For the first, as mentioned above, there might be some mild discomfort in the pelvis, fatigue and some changes in urination. These are normal and can be dealt with through good hydration (2-3 litres a day). Sometimes, analgesics like Ibuprofen are recommended. Heavy lifting and very core intensive activities (any sort of squeezing and ‘try hard’) are ideally avoided. A catheter, if needed, will come out in 24-48 hours.
Follow-ups matter! A doctor will typically check symptom scores (IPSS for urinary issues and QoL for quality of life) at 1-3 months. An ultrasound or MRI is taken at 1-6 months to measure prostate shrinkage. Antibiotics may be prescribed for UTI. Most patients feel around 50-70% better by one month. By three months, life is usually completely back on track. Improved sleep scores are also an indicator of this.

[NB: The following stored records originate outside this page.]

(* ===== verification/MultiArrayReads.v ===== *)
(** * Reads of the multi-array: multiArrayCRDT.go (src/crdt/crdt)

    A read shows the arrays with the updates of its transaction that are not
    applied yet.  Reads of whole arrays and of lists of positions work on copies;
    a range is a slice of the object's own array, and an update of the range
    writes to that array until the range is copied to grow ([Range]): a read is
    a function to a result and to the object it leaves.

    [None]: a panic.  [Some None]: the nil state.  A state shows the elements of
    its slices.  [room upd]: how far the slice of an update can be extended. *)

From S2P Require Import Prelude ClockSI Inversible EmbObjects GoSlice MultiArray FloatCounters.
From Stdlib Require Import ZArith Lia Bool SpecFloat.
From stdpp Require Import base tactics numbers strings list.
#[local] Open Scope Z_scope.

(** [MULTI_ARRAY_TYPE]. *)
Inductive ArrayType := MultiInts | MultiFloats | MultiData | MultiAvg | Multi | MultiSize | OtherType (b : Z).

#[export] Instance ArrayType_eq_dec : EqDecision ArrayType.
Proof. solve_decision. Defined.

Definition GetDataType (upd : UpdArgs) : ArrayType :=
  match upd with
  | MultiArraySetSizes _ => MultiSize
  | MultiArrayInt _ => MultiInts
  | MultiArrayFloat _ => MultiFloats
  | MultiArrayData _ => MultiData
  | MultiArrayAvg _ => MultiAvg
  | MultiArrayUpdateAll _ => Multi
  end.

Inductive CustomType := CustomIgnore | CustomFull | CustomSingle | CustomRange | CustomSub.

#[export] Instance CustomType_eq_dec : EqDecision CustomType.
Proof. solve_decision. Defined.

(** Copies of arrays, which a read updates. *)
Record MultiArrayHolder := mkHolder {
  IntCounters : Slice Z; HSums : Slice Z; HCounts : Slice Z; FloatCounters : Slice f64; DataCounters : Slice data }.

(** What a [MultiArrayState] shows. *)
Record Arrays := mkArrays {
  s_Ints : list Z; s_Sums : list Z; s_Counts : list Z; s_Floats : list f64; s_Data : list data }.

Inductive State :=
  | IntArrayState (l : list Z)
  | FloatArrayState (l : list f64)
  | AvgArrayState (Sums Counts : list Z)
  | DataArrayState (l : list data)
  | MultiArrayState (a : Arrays)
  | IntArraySingleState (v : Z)
  | FloatArraySingleState (v : f64)
  | AvgArraySingleState (Sum Count : Z)
  | DataArraySingleState (v : data)
  | MultiArraySingleState (IntValue Sum Count : Z) (FloatValue : f64) (DataValue : data)
  | MultiArrayDataSliceIntPosState (DataCounters : list data) (IntValue : Z)
  | MultiArrayDataSliceFloatPosState (DataCounters : list data) (FloatValue : f64)
  | MultiArrayDataSliceAvgPosState (DataCounters : list data) (Sum Count : Z).

Inductive ReadArgs :=
  | StateReadArguments
  | MultiArrayFullArguments (t : ArrayType)
  | MultiArrayPosArguments (Pos : Z) (t : ArrayType)
  | MultiArrayRangeArguments (From To : Z) (t : ArrayType)
  | MultiArraySubArguments (Positions : list Z) (t : ArrayType)
  | MultiArrayFullTypesArguments (Types : list ArrayType)
  | MultiArrayPosTypesArguments (Positions : list Z) (Types : list ArrayType)
  | MultiArrayRangeTypesArguments (From To : list Z) (Types : list ArrayType)
  | MultiArraySubTypesArguments (Positions : list (list Z)) (Types : list ArrayType)
  | MultiArrayComparableArguments (FullReads : list ArrayType) (ComparePos : Z) (CompareType : CompareArgs)
      (CompareArrayType : ArrayType)
  | MultiArrayDataIntArguments (Pos : Z)
  | MultiArrayDataIntComparableArguments (ComparePos : Z) (CompareType : CompareArgs)
  | MultiArrayDataFloatComparableArguments (ComparePos : Z) (CompareType : CompareArgs)
  | MultiArrayDataAvgComparableArguments (ComparePos : Z) (CompareType : CompareArgs)
  | MultiArrayCustomArguments (IntPos FloatPos DataPos AvgPos : list Z)
  | OtherReadArguments.

(** ** Updates of copies *)

Section copies.
Context {V : Type} (zero : V) (add : V -> V -> V).

Definition applyUpdToTmpSlice (one : bool) (upd : ArrUpd V) (s : Slice V) : option (Slice V) :=
  match upd with
  | IncSingle pos c => incSingle zero add s pos c
  | Inc l => incAll zero add s l
  | IncPositions pos l => incPositions zero add one s pos l
  | IncRange from to c => incRange zero add s from to c
  end.

(** The first of the positions that is [pos]. *)
Fixpoint changeAt (pos : Z) (ps : list Z) (l : list V) (v : V) : option V :=
  match ps, l with
  | [], _ => Some v
  | p :: ps, c :: l => if p =? pos then Some (add v c) else changeAt pos ps l v
  | p :: ps, [] => if p =? pos then None else changeAt pos ps [] v
  end.

Definition applyUpdToSingleValue (upd : ArrUpd V) (v : V) (pos : Z) : option V :=
  match upd with
  | IncSingle p c => Some (if p =? pos then add v c else v)
  | Inc l => if pos <? Z.of_nat (length l) then c ← sget (of_list l) pos; Some (add v c) else Some v
  | IncPositions ps l => changeAt pos ps l v
  | IncRange from to c => Some (if (from <=? pos) && (pos <=? to) then add v c else v)
  end.

Definition getPositionOfSlice (pos : Z) (s : Slice V) : option V :=
  if pos <? size_of s then sget s pos else Some zero.

Fixpoint getSubSlice (s : Slice V) (positions : list Z) : option (list V) :=
  match positions with
  | [] => Some []
  | pos :: positions =>
      v ← getPositionOfSlice pos s; l ← getSubSlice s positions; Some (v :: l)
  end.
End copies.

(** An update of one position has one change; the integers look at the changes. *)
Definition onePos {V} (upd : ArrUpd V) : bool := match upd with IncPositions pos _ => is_one pos | _ => false end.
Definition oneChange {V} (upd : ArrUpd V) : bool := match upd with IncPositions _ l => is_one l | _ => false end.

(** Registers as arrays whose addition keeps the new value. *)
Definition overwrite (_ v : data) : data := v.
Definition asArrUpd (upd : DataUpd) : ArrUpd data :=
  match upd with
  | SetRegisterSingle pos v => IncSingle pos v
  | SetRegister l => Inc l
  | SetRegisterPositions pos l => IncPositions pos l
  | SetRegisterRange from to v => IncRange from to v
  end.

Definition applyIntUpdToTmpSlice (upd : ArrUpd Z) : Slice Z -> option (Slice Z) :=
  applyUpdToTmpSlice 0 iadd (oneChange upd) upd.
Definition applyFloatUpdToTmpSlice (upd : ArrUpd f64) : Slice f64 -> option (Slice f64) :=
  applyUpdToTmpSlice f0 fadd (onePos upd) upd.
Definition applyDataUpdToTmpSlice (upd : DataUpd) : Slice data -> option (Slice data) :=
  applyUpdToTmpSlice None overwrite (onePos (asArrUpd upd)) (asArrUpd upd).

(** Whether to grow is decided by the sums. *)
Fixpoint incAvgPosTmp (a : Avgs) (pos value count : list Z) : option Avgs :=
  match pos, value, count with
  | [], _, _ => Some a
  | p :: pos, v :: value, c :: count =>
      a ← incAvgSingle a p v c; incAvgPosTmp a pos value count
  | _, _, _ => None
  end.

Definition applyAvgUpdToTmpSlice (upd : AvgUpd) (a : Avgs) : option Avgs :=
  match upd with
  | IncAvgSingle value count pos => incAvgSingle a pos value count
  | IncAvg value count =>
      a ← (if (slen a.1 <? length value)%nat
           then s ← copySliceWithSize 0 a.1 (int32 (Z.of_nat (length value)));
                c ← copySliceWithSize 0 a.2 (int32 (Z.of_nat (length count))); Some (s, c)
           else Some a);
      incAvgAll a 0 value count
  | IncAvgPositions value count pos =>
      if is_one pos then v ← head value; c ← head count;
        incAvgPosTmp a pos (replicate (length pos) v) (replicate (length pos) c)
      else incAvgPosTmp a pos value count
  | IncAvgRange from to value count =>
      a ← (if size_of a.1 <=? to then expandAvgArray a (int32 (to + 1)) else Some a);
      incAvgRange a from to value count
  end.

Definition applyAvgUpdToSingleValue (upd : AvgUpd) (v : Z * Z) (pos : Z) : option (Z * Z) :=
  match upd with
  | IncAvgSingle value count p => Some (if p =? pos then (iadd v.1 value, iadd v.2 count) else v)
  | IncAvg value count =>
      if pos <? Z.of_nat (length value)
      then s ← sget (of_list value) pos; c ← sget (of_list count) pos; Some (iadd v.1 s, iadd v.2 c)
      else Some v
  | IncAvgPositions value count ps => s ← changeAt iadd pos ps value v.1; c ← changeAt iadd pos ps count v.2; Some (s, c)
  | IncAvgRange from to value count =>
      Some (if (from <=? pos) && (pos <=? to) then (iadd v.1 value, iadd v.2 count) else v)
  end.

Definition getPositionOfAvgSlice (pos : Z) (sums counts : Slice Z) : option (Z * Z) :=
  if pos <? size_of sums then s ← sget sums pos; c ← sget counts pos; Some (s, c) else Some (0, 0).

(** The result is as long as the sums, not as the positions. *)
Definition getSubAvgSlice (sums counts : Slice Z) (positions : list Z) : option (list Z * list Z) :=
  '(s, c) ← foldM (fun (r : Slice Z * Slice Z) '(i, pos) =>
      if pos <? size_of sums
      then s ← sget sums pos; s' ← sset r.1 i s; c ← sget counts pos; c' ← sset r.2 i c; Some (s', c')
      else Some r)
    (of_list (replicate (slen sums) 0), of_list (replicate (slen counts) 0))
    (imap (fun i pos => (Z.of_nat i, pos)) positions);
  Some (vals s, vals c).

Definition set_HInts s h := mkHolder s (HSums h) (HCounts h) (FloatCounters h) (DataCounters h).
Definition set_HFloats s h := mkHolder (IntCounters h) (HSums h) (HCounts h) s (DataCounters h).
Definition set_HData s h := mkHolder (IntCounters h) (HSums h) (HCounts h) (FloatCounters h) s.
Definition set_HAvgs (a : Avgs) h := mkHolder (IntCounters h) a.1 a.2 (FloatCounters h) (DataCounters h).
Definition noHolder : MultiArrayHolder := mkHolder nilSlice nilSlice nilSlice nilSlice nilSlice.

Definition arraysOf (h : MultiArrayHolder) : Arrays :=
  mkArrays (vals (IntCounters h)) (vals (HSums h)) (vals (HCounts h)) (vals (FloatCounters h)) (vals (DataCounters h)).

(** The array that the update is for. *)
Definition applyUpdToHolder (upd : UpdArgs) (h : MultiArrayHolder) : option MultiArrayHolder :=
  match upd with
  | MultiArrayInt u => s ← applyIntUpdToTmpSlice u (IntCounters h); Some (set_HInts s h)
  | MultiArrayFloat u => s ← applyFloatUpdToTmpSlice u (FloatCounters h); Some (set_HFloats s h)
  | MultiArrayData u => s ← applyDataUpdToTmpSlice u (DataCounters h); Some (set_HData s h)
  | MultiArrayAvg u => a ← applyAvgUpdToTmpSlice u (HSums h, HCounts h); Some (set_HAvgs a h)
  | MultiArraySetSizes _ | MultiArrayUpdateAll _ => Some h
  end.

(** ** Full reads, positions and lists of positions *)

Section reads.
Variable crdt : MultiArrayCrdt.

Definition crdtHolder : MultiArrayHolder :=
  mkHolder (intCounters crdt) (sums crdt) (counts crdt) (floatCounters crdt) (dataCounters crdt).

(** [copy]: the type of array [t] of [crdt] in [h]. *)
Definition copyArray (t : ArrayType) (h : MultiArrayHolder) : MultiArrayHolder :=
  match t with
  | MultiInts => set_HInts (copySlice (intCounters crdt)) h
  | MultiFloats => set_HFloats (copySlice (floatCounters crdt)) h
  | MultiData => set_HData (copySlice (dataCounters crdt)) h
  | MultiAvg => set_HAvgs (copySlice (sums crdt), copySlice (counts crdt)) h
  | _ => h
  end.

Definition singleCopySlicesToHolder (t : ArrayType) : MultiArrayHolder := copyArray t noHolder.
Definition multiCopySlices (types : list ArrayType) : MultiArrayHolder :=
  foldl (fun h t => copyArray t h) noHolder types.

(** An array grows as a copy of the object's, without the updates so far. *)
Definition applySizeUpdHelper (s : SetSizes) (t : ArrayType) (h : MultiArrayHolder) : option MultiArrayHolder :=
  match t with
  | MultiInts =>
      if size_of (IntCounters h) <? IntSize s
      then a ← copySliceWithSize 0 (intCounters crdt) (IntSize s); Some (set_HInts a h) else Some h
  | MultiFloats =>
      if size_of (FloatCounters h) <? FloatSize s
      then a ← copySliceWithSize f0 (floatCounters crdt) (FloatSize s); Some (set_HFloats a h) else Some h
  | MultiData =>
      if size_of (DataCounters h) <? RegisterSize s
      then a ← copySliceWithSize None (dataCounters crdt) (RegisterSize s); Some (set_HData a h) else Some h
  | MultiAvg =>
      if size_of (HSums h) <? IntSize s
      then a ← copySliceWithSize 0 (sums crdt) (IntSize s); c ← copySliceWithSize 0 (counts crdt) (IntSize s);
           Some (set_HAvgs (a, c) h) else Some h
  | _ => Some h
  end.

Definition applySizeUpdHelperState (s : SetSizes) (t : ArrayType) (h : MultiArrayHolder) : option MultiArrayHolder :=
  match t with
  | MultiInts =>
      if size_of (IntCounters h) <? IntSize s
      then a ← copySliceWithSize 0 (IntCounters h) (IntSize s); Some (set_HInts a h) else Some h
  | MultiFloats =>
      if size_of (FloatCounters h) <? FloatSize s
      then a ← copySliceWithSize f0 (FloatCounters h) (FloatSize s); Some (set_HFloats a h) else Some h
  | MultiData =>
      if size_of (DataCounters h) <? RegisterSize s
      then a ← copySliceWithSize None (DataCounters h) (RegisterSize s); Some (set_HData a h) else Some h
  | MultiAvg =>
      if size_of (HSums h) <? IntSize s
      then a ← copySliceWithSize 0 (HSums h) (IntSize s); c ← copySliceWithSize 0 (HCounts h) (IntSize s);
           Some (set_HAvgs (a, c) h) else Some h
  | _ => Some h
  end.

Definition applyPendingUpdatesFull (h : MultiArrayHolder) (t : ArrayType) (upds : list UpdArgs)
  : option MultiArrayHolder :=
  foldM (fun h upd =>
    if decide (GetDataType upd = t) then applyUpdToHolder upd h
    else match upd with MultiArraySetSizes s => applySizeUpdHelper s t h | _ => Some h end) h upds.

(** The loop over the types ends at the type of the update. *)
Fixpoint multiApplyUpd (upd : UpdArgs) (types : list ArrayType) (h : MultiArrayHolder) : option MultiArrayHolder :=
  match types with
  | [] => Some h
  | t :: types =>
      if decide (GetDataType upd = t) then applyUpdToHolder upd h
      else h ← match upd with MultiArraySetSizes s => applySizeUpdHelperState s t h | _ => Some h end;
           multiApplyUpd upd types h
  end.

BPH affects about 50% of Indian men, by the age of 60. Prevalence rises from 25% at 40-49 years to 50% at 70-79 years.
PAE adoption is growing in India, especially in urban areas. A short-term 2024 study of 25 patients found short-term effectiveness aligning with global IPSS reductions of 14-30% and 22-28% volume shrinkage. Success rates hit 85-93% at 12 months with very low complications.
Picking the right hospital/doctor:
Always look for interventional radiologists who’ve done hundreds of PAEs — they are comfortable with tricky prostate artery maps, and use advanced CBCT imaging to avoid potential risks like beads going astray.
Opt for team care: A radiologist and urologist, for a complete evaluation.